GST has the meaning which it is given in the A New Tax System (Goods and Services Tax) Act 1999 (Cth).
Intellectual Property means any copyright, registered or unregistered designs, patents or trade marks, domain names, know-how, inventions, processes, trade secrets or Confidential Information, circuit layouts, software, computer programs, databases or source codes, including any application, or right to apply, for registration of, and any improvements, enhancements or modifications of, the foregoing.
Intellectual Property Rights means for the duration of the rights in any part of the world, any industrial or intellectual property rights, whether registrable or not, including in respect of Intellectual Property.

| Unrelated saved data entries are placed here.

(** C9, as the code has it. An input that the guard of [createPoll] accepts
    (a question that is non-empty after trimming, at least two options, every
    option non-empty after trimming) makes [createPoll] return a poll whose
    options all have zero votes and whose [votedBy] is empty, and append it
    to the stored collection: [getPolls] then returns the polls it returned
    before, in the same order, followed by the new poll. *)
Theorem createPoll_appends question options userId now ls polls :
  getPolls ls = (Ok polls, ls) →
  trim question ≠ [] → (2 ≤ length options)%nat →
  Forall (λ o, trim o ≠ []) options →
  ∃ poll ls',
    createPoll question options userId now ls = (Ok poll, ls')
    ∧ Forall (λ o, PollOption.votes o = 0) (Poll.options poll)
    ∧ Poll.votedBy poll = []
    ∧ getPolls ls' = (Ok (polls ++ [poll]), ls').
Proof.
  intros [_ ->]%getPolls_inv Hq Hlen Hopts.
  eexists _, _. split; [by apply createPoll_accepts|].
  split; [apply newPoll_votes|]. done.
Qed.

Lemma createPoll_appends_witness :
  getPolls seeded = (Ok initialPolls, seeded)
  ∧ trim (js "Lunch?") ≠ []
  ∧ (2 ≤ length [js "Pizza"; js "Tacos"])%nat
  ∧ Forall (λ o, trim o ≠ []) [js "Pizza"; js "Tacos"]
  ∧ ∃ poll ls',
      createPoll (js "Lunch?") [js "Pizza"; js "Tacos"] (js "user-7") noon
        seeded = (Ok poll, ls')
      ∧ Forall (λ o, PollOption.votes o = 0) (Poll.options poll)
      ∧ Poll.votedBy poll = []
      ∧ getPolls ls' = (Ok (initialPolls ++ [poll]), ls').
Proof.
  assert (H1 : getPolls seeded = (Ok initialPolls, seeded)) by reflexivity.
  assert (H2 : trim (js "Lunch?") ≠ []) by (vm_compute; discriminate).
  assert (H3 : (2 ≤ length [js "Pizza"; js "Tacos"])%nat) by (simpl; lia).
  assert (H4 : Forall (λ o, trim o ≠ []) [js "Pizza"; js "Tacos"])
    by (repeat constructor; vm_compute; discriminate).
  repeat (split; [assumption|]).
  exact (createPoll_appends _ _ (js "user-7") noon _ _ H1 H2 H3 H4).
Defined.

(** C9 fails as stated: the options of
    [createPoll('Lunch?', ['Pizza', '', 'Tacos', '  '], 'user-7')] number two
    after trimming and discarding and its question is not empty, yet no poll
    is returned and none is appended: [getPolls] returns afterwards what it
    returned before. *)
Lemma createPoll_blank_option_appends_nothing :
  trim (js "Lunch?") ≠ []
  ∧ (2 ≤ length (validOptions [js "Pizza"; js ""; js "Tacos"; js "  "]))%nat
  ∧ getPolls seeded = (Ok initialPolls, seeded)
  ∧ ∃ e ls',
      createPoll (js "Lunch?") [js "Pizza"; js ""; js "Tacos"; js "  "]
        (js "user-7") noon seeded = (Throw e, ls')
      ∧ getPolls ls' = (Ok initialPolls, ls').
Proof.
  split; [vm_compute; discriminate|]. split; [vm_compute; lia|].
  split; [reflexivity|]. eexists _, _.
  split; [vm_compute; reflexivity | reflexivity].
Qed.

(** C6, as the code has it. A valid input makes [createPoll] return a poll
    whose options carry the input option strings unchanged, in order: each
    text is non-empty after trimming but keeps the white space around it.
    The texts are the trimmed forms exactly when the caller passed trimmed
    strings. *)
Theorem createPoll_option_texts question options userId now ls :
  trim question ≠ [] → (2 ≤ length options)%nat →
  Forall (λ o, trim o ≠ []) options →
  ∃ poll ls',
    createPoll question options userId now ls = (Ok poll, ls')
    ∧ PollOption.text <$> Poll.options poll = options
    ∧ Forall (λ o, trim (PollOption.text o) ≠ []) (Poll.options poll)
    ∧ (Forall (λ o, trim o = o) options ↔
       PollOption.text <$> Poll.options poll = trim <$> options).
Proof.
  intros Hq Hlen Hopts.
  eexists _, _. split; [by apply createPoll_accepts|].
  pose proof (newPoll_texts question options userId now) as Htexts.
  split; [done|]. split.
  - rewrite <- Htexts, Forall_fmap in Hopts. exact Hopts.
  - rewrite Htexts. apply trimmed_fmap.
Qed.

Lemma createPoll_option_texts_witness :
  trim (js "Lunch?") ≠ []
  ∧ (2 ≤ length [js " Pizza"; js "Tacos"])%nat
  ∧ Forall (λ o, trim o ≠ []) [js " Pizza"; js "Tacos"]
  ∧ ∃ poll ls',
      createPoll (js "Lunch?") [js " Pizza"; js "Tacos"] (js "user-7") noon
        seeded = (Ok poll, ls')
      ∧ PollOption.text <$> Poll.options poll = [js " Pizza"; js "Tacos"]
      ∧ Forall (λ o, trim (PollOption.text o) ≠ []) (Poll.options poll)
      ∧ (Forall (λ o, trim o = o) [js " Pizza"; js "Tacos"] ↔
         PollOption.text <$> Poll.options poll
         = trim <$> [js " Pizza"; js "Tacos"]).
Proof.
  assert (H2 : trim (js "Lunch?") ≠ []) by (vm_compute; discriminate).
  assert (H3 : (2 ≤ length [js " Pizza"; js "Tacos"])%nat) by (simpl; lia).
  assert (H4 : Forall (λ o, trim o ≠ []) [js " Pizza"; js "Tacos"])
    by (repeat constructor; vm_compute; discriminate).
  repeat (split; [assumption|]).
  exact (createPoll_option_texts _ _ (js "user-7") noon seeded H2 H3 H4).
Defined.
(** X14.  When [main] of task_3 returns, the pivot loses no observation:
    the three sorted categories fill the three category columns in that
    order, every census row finds its observation in the row of its
    district and the column of its category, and in every such row
    Shared_Dwellings is the sum of the two shared columns and
    Total_Dwellings the sum of Shared_Dwellings and Unshared_Dwellings
    (null as soon as a part is null). *)
Theorem task3_main_keeps_observations
  (lookup_df : list Task3.lookup_row) (census_df : list Task3.census_row)
  (final_df : list Task3.final_row) (a : Task3.census_row) :
  Task3.main lookup_df census_df = inr final_df ->
  In a census_df ->
  exists c1 c2 c3,
    census_categories census_df = [c1; c2; c3]
    /\ In (Task3.Number_of_household_spaces a) [c1; c2; c3]
    /\ exists r, In r final_df
         /\ final_key r = Task3.census_index a
         /\ (Task3.Number_of_household_spaces a = c1 ->
             Task3.Shared_Two_Spaces r = Some (Task3.Observation a))
         /\ (Task3.Number_of_household_spaces a = c2 ->
             Task3.Shared_Three_Plus_Spaces r = Some (Task3.Observation a))
         /\ (Task3.Number_of_household_spaces a = c3 ->
             Task3.Unshared_Dwellings r = Some (Task3.Observation a))
         /\ Task3.Shared_Dwellings r
            = Task3.add_cell (Task3.Shared_Two_Spaces r) (Task3.Shared_Three_Plus_Spaces r)
         /\ Task3.Total_Dwellings r
            = Task3.add_cell (Task3.Shared_Dwellings r) (Task3.Unshared_Dwellings r).
Proof.
  intros H Ha. apply main_inv in H.
  destruct H as [Hnd [c1 [c2 [c3 [census_wide [Hcat [Hwide ->]]]]]]].
  exists c1, c2, c3. split; [exact Hcat |]. split.
  { rewrite <- Hcat. unfold census_categories.
    rewrite sort_In, (in_distinct String.eqb String.eqb_eq). now apply in_map. }
  pose proof (census_cell_of_row census_df a Hnd Ha) as Hcell.
  set (k := Task3.census_index a) in *.
  assert (Hk : In k (census_districts census_df)).
  { unfold census_districts.
    rewrite sort_In, (in_distinct key2_eqb key2_eqb_eq). now apply in_map. }
  set (mk := fun k0 : key2 =>
               let cell :=
                 cell Task3.census_index Task3.Number_of_household_spaces
                   Task3.Observation census_df k0 in
               {| Task3.Wide.LAD_Code := fst k0;
                  Task3.Wide.LAD_Name := snd k0;
                  Task3.Wide.Shared_Two_Spaces := cell c1;
                  Task3.Wide.Shared_Three_Plus_Spaces := cell c2;
                  Task3.Wide.Unshared_Dwelling := cell c3;
                  Task3.Wide.Total_Dwellings :=
                    Task3.add_cell (Task3.add_cell (cell c1) (cell c2)) (cell c3);
                  Task3.Wide.Shared_Dwellings :=
                    Task3.add_cell (cell c1) (cell c2) |}) in Hwide.
  assert (Hw : In (mk k) census_wide) by (rewrite Hwide; now apply in_map).
  destruct (merge_left_covers String.eqb Task3.Wide.LAD_Code Task3.LAD23CD
              census_wide lookup_df (mk k) Hw) as [o Ho].
  exists (Task3.to_final (mk k, o)). split.
  { apply in_map_iff. exists (mk k, o). split; [reflexivity | exact Ho]. }
  unfold final_key. simpl. split; [subst k; reflexivity |].
  split; [intros <-; exact Hcell |].
  split; [intros <-; exact Hcell |].
  split; [intros <-; exact Hcell |].
  split; reflexivity.
Qed.

Lemma task3_main_keeps_observations_witness :
  exists c1 c2 c3,
    census_categories census_sample = [c1; c2; c3]
    /\ In "Unshared dwelling"%string [c1; c2; c3]
    /\ exists r, In r final_sample
         /\ final_key r = ("W06000015", "Cardiff")%string
         /\ ("Unshared dwelling"%string = c1 -> Task3.Shared_Two_Spaces r = Some 50)
         /\ ("Unshared dwelling"%string = c2 -> Task3.Shared_Three_Plus_Spaces r = Some 50)
         /\ ("Unshared dwelling"%string = c3 -> Task3.Unshared_Dwellings r = Some 50)
         /\ Task3.Shared_Dwellings r
            = Task3.add_cell (Task3.Shared_Two_Spaces r) (Task3.Shared_Three_Plus_Spaces r)
         /\ Task3.Total_Dwellings r
            = Task3.add_cell (Task3.Shared_Dwellings r) (Task3.Unshared_Dwellings r).
Proof.
  apply (task3_main_keeps_observations lookup_sample census_sample final_sample
           (census "W06000015" "Cardiff" "Unshared dwelling" 50)).
  - reflexivity.
  - right. right. right. right. left. reflexivity.
Defined.

(** *** regional_summary of task_3 *)

Lemma dwelling_summary_keys (final_df : list Task3.final_row) :
  map dwelling_region_key (Task3.regional_summary final_df)
  = group_keys key2_eqb key2_leb Task3.region_key final_df.
Proof.
  unfold Task3.regional_summary.
  rewrite <- (groupby_keys key2_eqb key2_leb), !map_map.
  apply map_ext. intros [[c n] rows]. reflexivity.
Qed.

Lemma dwelling_summary_sum (final_df : list Task3.final_row)
  (col : Task3.Regional.row -> Z) (src : Task3.final_row -> option Z) :
  (forall k rows,
      col {| Task3.Regional.Region_Code := fst k;
             Task3.Regional.Region_Name := snd k;
             Task3.Regional.Unshared_Dwellings :=
               series_sum (map Task3.Unshared_Dwellings rows);
             Task3.Regional.Shared_Dwellings :=
               series_sum (map Task3.Shared_Dwellings rows);
             Task3.Regional.Total_Dwellings :=
               series_sum (map Task3.Total_Dwellings rows) |}
      = series_sum (map src rows)) ->
  sum_by col (Task3.regional_summary final_df)
  = sum_by (fun r => null_as_zero (src r))
      (filter (has_key Task3.region_key) final_df).
Proof.
  intros Hcol. unfold Task3.regional_summary. rewrite sum_by_map.
  rewrite <- (groupby_sum key2_eqb key2_leb Task3.region_key key2_eqb_eq).
  apply sum_by_ext. intros [k rows] _. simpl.
  rewrite Hcol. apply series_sum_sum_by.
Qed.

(** X15.  The regional dwelling summary of task_3 has one row per pair
    (Region_Code, Region_Name) that some district carries with both
    parts non-null, no pair twice; and each of its three columns adds up
    to the sum of the column over the districts that have a region, a
    null count adding nothing: the districts without a region are in no
    row of the summary. *)
Theorem regional_summary_conserves (final_df : list Task3.final_row) :
  NoDup (map dwelling_region_key (Task3.regional_summary final_df))
  /\ (forall k,
        In k (map dwelling_region_key (Task3.regional_summary final_df))
        <-> exists r, In r final_df /\ Task3.region_key r = Some k)
  /\ sum_by Task3.Regional.Unshared_Dwellings (Task3.regional_summary final_df)
     = sum_by (fun r => null_as_zero (Task3.Unshared_Dwellings r))
         (filter (has_key Task3.region_key) final_df)
  /\ sum_by Task3.Regional.Shared_Dwellings (Task3.regional_summary final_df)
     = sum_by (fun r => null_as_zero (Task3.Shared_Dwellings r))
         (filter (has_key Task3.region_key) final_df)
  /\ sum_by Task3.Regional.Total_Dwellings (Task3.regional_summary final_df)
     = sum_by (fun r => null_as_zero (Task3.Total_Dwellings r))
         (filter (has_key Task3.region_key) final_df).
Proof.
  split; [| split].
  - rewrite dwelling_summary_keys. apply NoDup_group_keys, key2_eqb_eq.
  - intros k. rewrite dwelling_summary_keys. apply in_group_keys, key2_eqb_eq.
  - repeat split; apply dwelling_summary_sum; intros k rows; reflexivity.
Qed.

Example regional_summary_of_final_sample :
  Task3.regional_summary final_sample
  = [ {| Task3.Regional.Region_Code := "E12000001";
         Task3.Regional.Region_Name := "North East";
         Task3.Regional.Unshared_Dwellings := 40;
         Task3.Regional.Shared_Dwellings := 3;
         Task3.Regional.Total_Dwellings := 43 |} ].
Proof. reflexivity. Qed.

(** *** merge_datasets, continued *)

Lemma merged_key_of_joined (j : joined Dwellings.row Sales.row) :
  merged_key (fill_sales (outer_row j)) = joined_key dwellings_key sales_key j.
Proof. unfold merged_key. simpl. now destruct (joined_key dwellings_key sales_key j). Qed.
Lemma conversations_step_summarises (m : jsmap) (log : list message)
      (x : message) :
  summarises m log -> summarises (conversations_step m x) (log ++ [x])%list.
Proof.
  intros H. unfold conversations_step.
  destruct (map_get (customer_phone x) m) as [prev|] eqn:Hg.
  - destruct (str_lt (last_at prev) (created_at x)) eqn:Hlt.
    + apply summarises_set; [assumption|]. intros p Hp. congruence.
    + eapply summarises_keep; eassumption.
  - apply summarises_set; [assumption|]. intros p Hp. congruence.
Qed.

Lemma conversations_map_summarises (log : list message) :
  summarises (conversations_map log) log.
Proof.
  unfold conversations_map.
  induction log as [|x log IH] using rev_ind; [apply summarises_nil|].
  rewrite fold_left_app. cbn. now apply conversations_step_summarises.
Qed.

(** ** ActivitySync *)

Lemma only_crm_effects_refl (w : world) : only_crm_effects w w.
Proof. split; [reflexivity|]. exists []. now rewrite app_nil_r. Qed.

Lemma only_crm_effects_trans (w1 w2 w3 : world) :
  only_crm_effects w1 w2 -> only_crm_effects w2 w3 -> only_crm_effects w1 w3.
Proof.
  intros (Hm & n1 & Ht & Hn1) (Hm' & n2 & Ht' & Hn2). split; [congruence|].
  exists (n1 ++ n2)%list. rewrite Ht', Ht, app_assoc.
  split; [reflexivity | now apply Forall_app].
Qed.

Lemma contained_ret {A : Type} (a : A) : contained (ret a).
Proof. intros w. apply only_crm_effects_refl. Qed.

Lemma contained_lift {A : Type} (o : outcome A) : contained (lift o).
Proof. intros w. apply only_crm_effects_refl. Qed.

Lemma contained_emit (e : effect) : crm_effect e -> contained (emit e).
Proof.
  intros He w. split; [reflexivity|]. exists [e]. split; [reflexivity|].
  now constructor.
Qed.

Lemma contained_bind {A B : Type} (p : M A) (f : A -> M B) :
  contained p -> (forall a, contained (f a)) -> contained (bind p f).
Proof.
  intros Hp Hf w. unfold bind. specialize (Hp w).
  destruct (p w) as [[a|e] w']; cbn in *; [|assumption].
  eapply only_crm_effects_trans; [exact Hp | apply Hf].
Qed.

Lemma contained_try_catch {A : Type} (p : M A) (h : js_error -> M A) :
  contained p -> (forall e, contained (h e)) -> contained (try_catch p h).
Proof.
  intros Hp Hh w. unfold try_catch. specialize (Hp w).
  destruct (p w) as [[a|e] w']; cbn in *; [assumption|].
  eapply only_crm_effects_trans; [exact Hp | apply Hh].
Qed.

Lemma never_throws_ret {A : Type} (a : A) : never_throws (ret a).
Proof. intros w. now exists a. Qed.

Lemma never_throws_emit (e : effect) : never_throws (emit e).
Proof. intros w. now exists tt. Qed.

Lemma never_throws_try_catch {A : Type} (p : M A) (h : js_error -> M A) :
  (forall e, never_throws (h e)) -> never_throws (try_catch p h).
Proof.
  intros Hh w. unfold try_catch.
  destruct (p w) as [[a|e] w']; [now exists a | apply Hh].
Qed.

Lemma contained_logToHubSpot (HUBSPOT_TOKEN : string)
      (HS_post : hs_request -> outcome hs_response) (ev : event) :
  contained (logToHubSpot HUBSPOT_TOKEN HS_post ev).
Proof.
  unfold logToHubSpot, post, console_error, created_id.
  destruct (negb (truthy (JStr HUBSPOT_TOKEN))); [apply contained_ret|].
  apply contained_try_catch; [|intros e; now apply contained_emit].
  repeat first
    [ apply contained_ret | apply contained_lift
    | apply contained_emit; exact I
    | apply contained_bind; [|intros ?]
    | match goal with |- contained (if ?c then _ else _) => destruct c end
    | match goal with |- contained (match ?c with _ => _ end) => destruct c end ].
Qed.

Lemma never_throws_logToHubSpot (HUBSPOT_TOKEN : string)
      (HS_post : hs_request -> outcome hs_response) (ev : event) :
  never_throws (logToHubSpot HUBSPOT_TOKEN HS_post ev).
Proof.
  unfold logToHubSpot, console_error.
  destruct (negb (truthy (JStr HUBSPOT_TOKEN))); [apply never_throws_ret|].
  apply never_throws_try_catch. intros e. apply never_throws_emit.
Qed.

Lemma detach_returns (p : M unit) (w : world) : fst (detach p w) = Returns tt.
Proof.
  unfold detach, try_catch. destruct (p w) as [[[]|e] w']; reflexivity.
Qed.

Lemma contained_detach (p : M unit) : contained p -> contained (detach p).
Proof.
  intros Hp. apply contained_try_catch; [assumption|].
  intros e. apply contained_ret.
Qed.

(** ** AuthGate *)

Lemma slice7_bearer (t : string) : slice7 ("Bearer " ++ t) = t.
Proof.
  unfold slice7. cbn. rewrite Nat.sub_0_r.
  induction t as [|c t IH]; cbn; [reflexivity | now rewrite IH].
Qed.

Lemma requireAuth_cases (jwt_verify : string -> outcome user) (req : request)
      (next : user -> M response) (w : world) :
  requireAuth jwt_verify req next w
    = (Returns (Response 401 (PError "No token")), w) \/
  requireAuth jwt_verify req next w
    = (Returns (Response 401 (PError "Invalid token")), w) \/
  exists u, requireAuth jwt_verify req next w = next u w.
Proof.
  unfold requireAuth.
  destruct (startsWith _ "Bearer "); [|now left].
  destruct (negb (truthy (JStr _))); [now left|].
  destruct (jwt_verify _) as [u|e]; [right; right; now exists u | right; now left].
Qed.

(** ** The send path *)

Section SendFacts.
Variables TWILIO_ACCOUNT_SID TWILIO_AUTH_TOKEN : string.
Variables TWILIO_MESSAGING_SERVICE_SID HUBSPOT_TOKEN : string.
Variable messages_create : sms -> outcome string.
Variable HS_post : hs_request -> outcome hs_response.
Variable randomUUID : outcome string.
Variable toISOString : outcome string.

Local Abbreviation carrier_request :=
  (carrier_request TWILIO_MESSAGING_SERVICE_SID).
Local Abbreviation twilio_configured :=
  (twilio_configured TWILIO_ACCOUNT_SID TWILIO_AUTH_TOKEN
     TWILIO_MESSAGING_SERVICE_SID).
Local Abbreviation send :=
  (send_handler TWILIO_ACCOUNT_SID TWILIO_AUTH_TOKEN
     TWILIO_MESSAGING_SERVICE_SID HUBSPOT_TOKEN messages_create HS_post
     randomUUID toISOString).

Intellectual Property Breach means any breach by you (or any of your Personnel) of any of our Intellectual Property Rights (or any breaches of third-party rights, including any Intellectual Property Rights of third parties), including using or exploiting our Intellectual Property for purposes other than as expressly stated in this Agreement (including, without limitation, using our Intellectual Property for commercial purposes or on-selling our Intellectual Property to third parties).
Liability means any expense, cost, liability, loss, damage, claim, notice, entitlement, investigation, demand, proceeding or judgment (whether under statute, contract, equity, tort (including negligence), indemnity or otherwise), howsoever arising, whether direct or indirect and/or whether present, unascertained, future or contingent and whether involving a third party or a Party to this Agreement or otherwise.
Our Materials means all documentation and resources that we may provide to you via the Site or in the performance of the Services.
Payment Terms means the Price and/or Membership Fees, method and timing of payment, as set out on the Site.
Personnel means, in respect of a Party, any of its employees, consultants, suppliers, subcontractors or agents, but in respect of you, does not include us.
Premises means the location where the Services are to be supplied.
Price means the price set out on the Site for the performance of the Services.
Services means the services we agree to perform under this Agreement, as further particularised on the Site.
Site means the website located at www.blossomingspeaker.com
Start Date means the date this Agreement is accepted by you in accordance with its terms.